Plagiomnium affine, the many-fruited thyme-moss, is a species of thyme-moss found in old-growth boreal forests in North America, Europe and Asia, growing in moist, but not wet, basic to slightly acidic micro-habitats in woodland and turf. ('Plagio' = oblique, 'Mnium' = genus of thyme-moss)

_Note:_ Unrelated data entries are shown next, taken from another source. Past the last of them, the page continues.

(** * ARM-to-micro-IR translator: model and properties

    A shallow embedding of [src/core/arm/jit/ir.h] and
    [src/core/arm/jit/translate.cpp].

    - 32-bit unsigned values ([u32], [unsigned]) are integers in [Z]; every
      addition performed by the code is written with its wrap-around.
    - [std::shared_ptr<MicroValue>] handles are positions in the instruction
      list of the block that owns the node: two handles denote the same SSA
      node exactly when they are equal.
    - The translator object is threaded explicitly through a small
      state-and-abort monad; an access past the end of [reg_values] and a
      failed [ASSERT] abort the computation.
    - The [while (true)] loop of [Translate] is a fixpoint on a fuel
      argument; running out of fuel is reported as [None] and is kept apart
      from the aborts of the program itself. *)

From Stdlib Require Import ZArith Lia Bool.
From stdpp Require Import base list.

Local Open Scope Z_scope.

(** ** Machine integers *)

Definition u32 (x : Z) : Z := x mod 2 ^ 32.

(** ** The decoder's vocabulary ([core/arm/jit/decoder/decoder.h]) *)

Module ArmDecoder.

(** Modelled from the spec: the header declaring the decoder's field types
    is not part of the sources at hand.  The sixteen ARM condition codes
    in their architectural order. *)
Inductive Cond : Set :=
  EQ | NE | CS | CC | MI | PL | VS | VC | HI | LS | GE | LT | GT | LE | AL | NV.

Forming low lawns, stems are usually some 2 cm long, with densely packed leaves, though 10 cm long trailing infertile stems have only sparse leaves, smaller than those on fertile stems. Leaves strongly curled when dry, spreading plane when moist, the basal leaves broadly elliptic to rounded, those at the apex mucronate. Leaf edges of bases decurrent on the stem, the upper leaves oblong to lingulate and constricted at the base, toothed. The leaf cells are arranged in diagonal rows and are easily discerned with a lens.

Experiments to determine the efficacy of cryoprotectants show that the leaf covering is relatively impermeable to sugars, proline, and polyethylene glycols, but that dimethylsulfoxide is readily absorbed.
Even so, it was found that frost hardiness is accompanied by a steep rise in cell sucrose concentration.
Cryoprotective compounds may play a major role in the frost tolerance of bryophytes.

==Synonyms==
- Astrophyllum cuspidatum Lindb.
- Bryum aciphyllum Voit
- Bryum affine (Blandow ex Funck) Brid.
- Mnium affine Blandow ex Funck
- Mnium cuspidatum Neck. ex Lindb.
- Mnium cuspidatum var. affine (Blandow ex Funck) Sommerf.